* _Exercise_:
Every record must be copied exactly, from first line to last.

Top of Given records

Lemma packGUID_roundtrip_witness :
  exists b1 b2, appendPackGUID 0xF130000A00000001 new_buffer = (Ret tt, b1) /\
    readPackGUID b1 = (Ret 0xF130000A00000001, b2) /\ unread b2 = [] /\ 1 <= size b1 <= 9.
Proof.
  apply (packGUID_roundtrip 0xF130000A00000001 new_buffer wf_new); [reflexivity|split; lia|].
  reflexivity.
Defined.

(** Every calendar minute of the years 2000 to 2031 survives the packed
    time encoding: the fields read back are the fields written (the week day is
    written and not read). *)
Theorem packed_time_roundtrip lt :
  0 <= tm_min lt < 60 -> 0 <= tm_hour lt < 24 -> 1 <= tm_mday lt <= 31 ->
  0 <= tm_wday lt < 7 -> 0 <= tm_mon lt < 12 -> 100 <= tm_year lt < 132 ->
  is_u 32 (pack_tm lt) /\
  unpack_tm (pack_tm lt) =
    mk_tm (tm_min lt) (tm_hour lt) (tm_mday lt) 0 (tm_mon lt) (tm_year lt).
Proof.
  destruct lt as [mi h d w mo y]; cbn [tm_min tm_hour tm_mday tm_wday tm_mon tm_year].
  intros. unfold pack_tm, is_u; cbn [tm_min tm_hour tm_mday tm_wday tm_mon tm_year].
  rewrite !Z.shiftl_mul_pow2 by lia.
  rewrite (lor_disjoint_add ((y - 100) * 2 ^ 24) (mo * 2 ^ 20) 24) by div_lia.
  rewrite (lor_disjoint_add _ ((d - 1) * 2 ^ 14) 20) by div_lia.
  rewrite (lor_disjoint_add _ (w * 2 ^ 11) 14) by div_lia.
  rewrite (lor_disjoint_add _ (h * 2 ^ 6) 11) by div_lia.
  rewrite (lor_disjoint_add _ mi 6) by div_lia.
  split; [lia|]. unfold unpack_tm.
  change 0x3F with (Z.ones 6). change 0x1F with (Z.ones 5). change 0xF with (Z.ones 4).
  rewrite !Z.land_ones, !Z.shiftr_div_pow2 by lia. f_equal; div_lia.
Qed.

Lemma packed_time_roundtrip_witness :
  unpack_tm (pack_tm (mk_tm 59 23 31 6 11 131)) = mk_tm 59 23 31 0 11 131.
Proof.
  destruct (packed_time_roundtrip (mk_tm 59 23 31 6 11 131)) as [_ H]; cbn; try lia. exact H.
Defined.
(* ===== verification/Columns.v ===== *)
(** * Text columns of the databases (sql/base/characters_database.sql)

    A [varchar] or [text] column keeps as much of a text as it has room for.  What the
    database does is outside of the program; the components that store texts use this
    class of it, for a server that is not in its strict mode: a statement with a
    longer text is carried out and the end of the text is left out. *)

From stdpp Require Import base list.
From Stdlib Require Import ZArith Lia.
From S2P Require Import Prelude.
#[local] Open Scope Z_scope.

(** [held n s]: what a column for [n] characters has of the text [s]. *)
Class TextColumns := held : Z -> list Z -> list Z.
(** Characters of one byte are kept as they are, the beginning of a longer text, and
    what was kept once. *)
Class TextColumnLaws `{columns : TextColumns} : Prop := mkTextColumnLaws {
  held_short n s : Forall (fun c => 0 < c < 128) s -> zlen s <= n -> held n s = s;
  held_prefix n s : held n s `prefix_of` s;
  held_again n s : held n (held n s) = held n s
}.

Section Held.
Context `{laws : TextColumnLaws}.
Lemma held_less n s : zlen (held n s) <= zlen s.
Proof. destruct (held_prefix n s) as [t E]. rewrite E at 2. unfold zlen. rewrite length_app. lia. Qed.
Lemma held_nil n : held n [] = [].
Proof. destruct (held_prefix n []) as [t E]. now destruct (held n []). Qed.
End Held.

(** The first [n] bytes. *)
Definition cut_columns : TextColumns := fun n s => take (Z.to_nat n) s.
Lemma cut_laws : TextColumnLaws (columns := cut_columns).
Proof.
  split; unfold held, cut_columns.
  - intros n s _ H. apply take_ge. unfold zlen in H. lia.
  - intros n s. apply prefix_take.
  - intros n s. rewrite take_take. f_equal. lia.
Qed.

Bottom of Given records

* _Task response_:
Lemma packGUID_roundtrip_witness :
  exists b1 b2, appendPackGUID 0xF130000A00000001 new_buffer = (Ret tt, b1) /\
    readPackGUID b1 = (Ret 0xF130000A00000001, b2) /\ unread b2 = [] /\ 1 <= size b1 <= 9.
Proof.
  apply (packGUID_roundtrip 0xF130000A00000001 new_buffer wf_new); [reflexivity|split; lia|].
  reflexivity.
Defined.

(** Every calendar minute of the years 2000 to 2031 survives the packed
    time encoding: the fields read back are the fields written (the week day is
    written and not read). *)
Theorem packed_time_roundtrip lt :
  0 <= tm_min lt < 60 -> 0 <= tm_hour lt < 24 -> 1 <= tm_mday lt <= 31 ->
  0 <= tm_wday lt < 7 -> 0 <= tm_mon lt < 12 -> 100 <= tm_year lt < 132 ->
  is_u 32 (pack_tm lt) /\
  unpack_tm (pack_tm lt) =
    mk_tm (tm_min lt) (tm_hour lt) (tm_mday lt) 0 (tm_mon lt) (tm_year lt).
Proof.
  destruct lt as [mi h d w mo y]; cbn [tm_min tm_hour tm_mday tm_wday tm_mon tm_year].
  intros. unfold pack_tm, is_u; cbn [tm_min tm_hour tm_mday tm_wday tm_mon tm_year].
  rewrite !Z.shiftl_mul_pow2 by lia.
  rewrite (lor_disjoint_add ((y - 100) * 2 ^ 24) (mo * 2 ^ 20) 24) by div_lia.
  rewrite (lor_disjoint_add _ ((d - 1) * 2 ^ 14) 20) by div_lia.
  rewrite (lor_disjoint_add _ (w * 2 ^ 11) 14) by div_lia.
  rewrite (lor_disjoint_add _ (h * 2 ^ 6) 11) by div_lia.
  rewrite (lor_disjoint_add _ mi 6) by div_lia.
  split; [lia|]. unfold unpack_tm.
  change 0x3F with (Z.ones 6). change 0x1F with (Z.ones 5). change 0xF with (Z.ones 4).
  rewrite !Z.land_ones, !Z.shiftr_div_pow2 by lia. f_equal; div_lia.
Qed.

Lemma packed_time_roundtrip_witness :
  unpack_tm (pack_tm (mk_tm 59 23 31 6 11 131)) = mk_tm 59 23 31 0 11 131.
Proof.
  destruct (packed_time_roundtrip (mk_tm 59 23 31 6 11 131)) as [_ H]; cbn; try lia. exact H.
Defined.
(* ===== verification/Columns.v ===== *)
(** * Text columns of the databases (sql/base/characters_database.sql)

    A [varchar] or [text] column keeps as much of a text as it has room for.  What the
    database does is outside of the program; the components that store texts use this
    class of it, for a server that is not in its strict mode: a statement with a
    longer text is carried out and the end of the text is left out. *)

From stdpp Require Import base list.
From Stdlib Require Import ZArith Lia.
From S2P Require Import Prelude.
#[local] Open Scope Z_scope.

(** [held n s]: what a column for [n] characters has of the text [s]. *)
Class TextColumns := held : Z -> list Z -> list Z.
(** Characters of one byte are kept as they are, the beginning of a longer text, and
    what was kept once. *)
Class TextColumnLaws `{columns : TextColumns} : Prop := mkTextColumnLaws {
  held_short n s : Forall (fun c => 0 < c < 128) s -> zlen s <= n -> held n s = s;
  held_prefix n s : held n s `prefix_of` s;
  held_again n s : held n (held n s) = held n s
}.

Section Held.
Context `{laws : TextColumnLaws}.
Lemma held_less n s : zlen (held n s) <= zlen s.
Proof. destruct (held_prefix n s) as [t E]. rewrite E at 2. unfold zlen. rewrite length_app. lia. Qed.
Lemma held_nil n : held n [] = [].
Proof. destruct (held_prefix n []) as [t E]. now destruct (held n []). Qed.
End Held.

(** The first [n] bytes. *)
Definition cut_columns : TextColumns := fun n s => take (Z.to_nat n) s.
Lemma cut_laws : TextColumnLaws (columns := cut_columns).
Proof.
  split; unfold held, cut_columns.
  - intros n s _ H. apply take_ge. unfold zlen in H. lia.
  - intros n s. apply prefix_take.
  - intros n s. rewrite take_take. f_equal. lia.
Qed.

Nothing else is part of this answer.